The Nutrient Connection. More May Not Be Better.
Finding your limiting factor isn’t as obvious as just looking at a soil sample or even a tissue sample and adding whatever is lowest. I’ve looked at a soil sample and saw that there was plenty of something, but when we dove in deeper with a tissue sample it showed a deficiency multiple times throughout the year. A very common example of this is Phosphorous tying up Zinc. You may seem to have high enough levels of Zinc in a soil sample, yet on a tissue sample you come in below your threshold time after time. As your Zinc gets tied up your plants ability to maximize water usage drastically diminishes. I haven’t seen an example of the reverse where a Zinc seed treatment ties up Phosphorous, but considering they compete against each other I imagine it’s possible.
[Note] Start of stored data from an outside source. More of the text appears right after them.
Lemma New_coherent : coherent (New o).
Proof.
  split.
  - intros c [k Hk]. cbn in Hk. by rewrite lookup_empty in Hk.
  - intros s sess Hs. cbn in Hs. by rewrite lookup_empty in Hs.
  - by constructor.
  - intros c. unfold code_of. cbn. by rewrite lookup_empty.
  - intros c i s Hi. unfold code_of in Hi. cbn in Hi. rewrite lookup_empty in Hi. by apply elem_of_nil in Hi.
  - intros c a Ha. cbn in Ha. by rewrite lookup_empty in Ha.
Qed.

End inv.
(** C27: A client that was attached twice to a session, by connections neither of which ever overran its queue,
    and resumed from a frame it had been sent, has the session's frames from its first attachment on, each once and
    in order: what it had up to the number it resumed from, followed by all the second connection carries. (A
    connection that overran its queue lost a frame for good: [overrun_loses_a_frame].) *)
Theorem resume_continues_stream {DB} `{!AudienceResolver DB} o (w : World DB) c1 c2 k1 k2 a1 a2 :
  reachable (New_options o) w -> w_conns w !! c1 = Some k1 -> w_conns w !! c2 = Some k2 ->
  (c1 ∉ w_dropped w) -> (c2 ∉ w_dropped w) -> w_attached w !! c1 = Some a1 -> w_attached w !! c2 = Some a2 ->
  at_session a2 = at_session a1 ->
  at_after a1 <= at_after a2 <= at_after a1 + Z.of_nat (length (traffic k1)) ->
  let seen := take (Z.to_nat (at_after a2 - at_after a1)) (traffic k1) in
  let stream := drop (Z.to_nat (at_after a1)) (stream_of w (at_session a1)) in
  (seen ++ traffic k2) `prefix_of` stream /\
  (forall sess, w_heap w !! at_session a1 = Some sess -> s_conn sess = Some c2 -> seen ++ traffic k2 = stream).
Proof.
  intros Hr Hk1 Hk2 Hd1 Hd2 Ha1 Ha2 Hsame Hle. destruct (reached _ _ Hr) as [[_ Hg _] _].
  destruct (carried _ _ _ _ _ Hg Hk1 Hd1 Ha1) as ([rest1 Hp1] & _ & Hb1 & _).
  destruct (carried _ _ _ _ _ Hg Hk2 Hd2 Ha2) as ([rest2 Hp2] & _ & Hb2 & Hall2). rewrite Hsame in *.
  cbv zeta. set (n := Z.to_nat (at_after a2 - at_after a1)).
  assert (drop (Z.to_nat (at_after a1)) (stream_of w (at_session a1)) =
          take n (traffic k1) ++ drop (Z.to_nat (at_after a2)) (stream_of w (at_session a1))) as ->.
  { rewrite <- (take_drop n (drop _ _)), drop_drop. f_equal; [|f_equal; lia].
    rewrite Hp1, take_app_le; [done|lia]. }
  split.
  - rewrite Hp2, app_assoc. by eexists.
  - intros sess Hs Hc. by rewrite (Hall2 _ Hs Hc).
Qed.

Lemma resume_continues_stream_witness :
  exists w k1 k2, reachable (New_options example_options) w /\ w_conns w !! 1 = Some k1 /\
    w_conns w !! 2 = Some k2 /\ length (traffic k1) = 2%nat /\ take 2 (traffic k1) ++ traffic k2 = stream_of w 1.
Proof.
  exists example_world. do 2 eexists.
  assert (reachable (New_options example_options) example_world) as Hr by exact example_reachable.
  split_and!; [exact Hr|vm_compute; reflexivity|vm_compute; reflexivity|reflexivity|].
  edestruct (resume_continues_stream example_options example_world 1 2) as [_ H];
    [exact Hr|vm_compute; reflexivity|vm_compute; reflexivity|vm_compute; set_solver|vm_compute; set_solver
    |vm_compute; reflexivity|vm_compute; reflexivity|reflexivity|vm_compute; split; discriminate|].
  eapply H; vm_compute; reflexivity.
Defined.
The other major one that I want to discuss is high Magnesium levels tying up Nitrogen. I’ve talked about base saturation in a previous blog, but I haven’t gotten to dive into what optimum levels that I look for. High Magnesium levels typically means heavy clays. That makes it harder for roots and water to penetrate. In a plant, Magnesium is located at the center of the chlorophyll. Nitrogen attaches to it within the plant. Nitrogen attaches to Magnesium the same way when it is outside of the plant in your soil. So, as your soils get “overloaded” with Magnesium you tie up Nitrogen and lose yield. At a base saturation of 10-12% you have almost a 1:1 pound of Nitrogen to bushel of corn ratio. As your Magnesium levels rise, the efficiency drops. At just 20% you need almost 1.5 lbs. of Nitrogen for a bushel of corn. (It can vary depending on CEC levels of your soil).
A correlation that is common to see is excess Nitrogen tying up Copper and Potassium. This can lead to weak stalks and the inability to fight off disease later in the year. Another one to look out for is Sodium tying up Potassium and Calcium. If your levels of Sodium are higher than Potassium you won’t be able to grow anything. Rarely do I see this issue but it’s something to look for along road ditches or really scald spots in a field.
Unfortunately, when raising a top crop, it isn’t as simple as finding what’s lowest in a soil sample and adding it. While that’s a good start, we need to make sure that we monitor how it’s all correlating throughout the year. If you have too much of something, you don’t have enough of something else.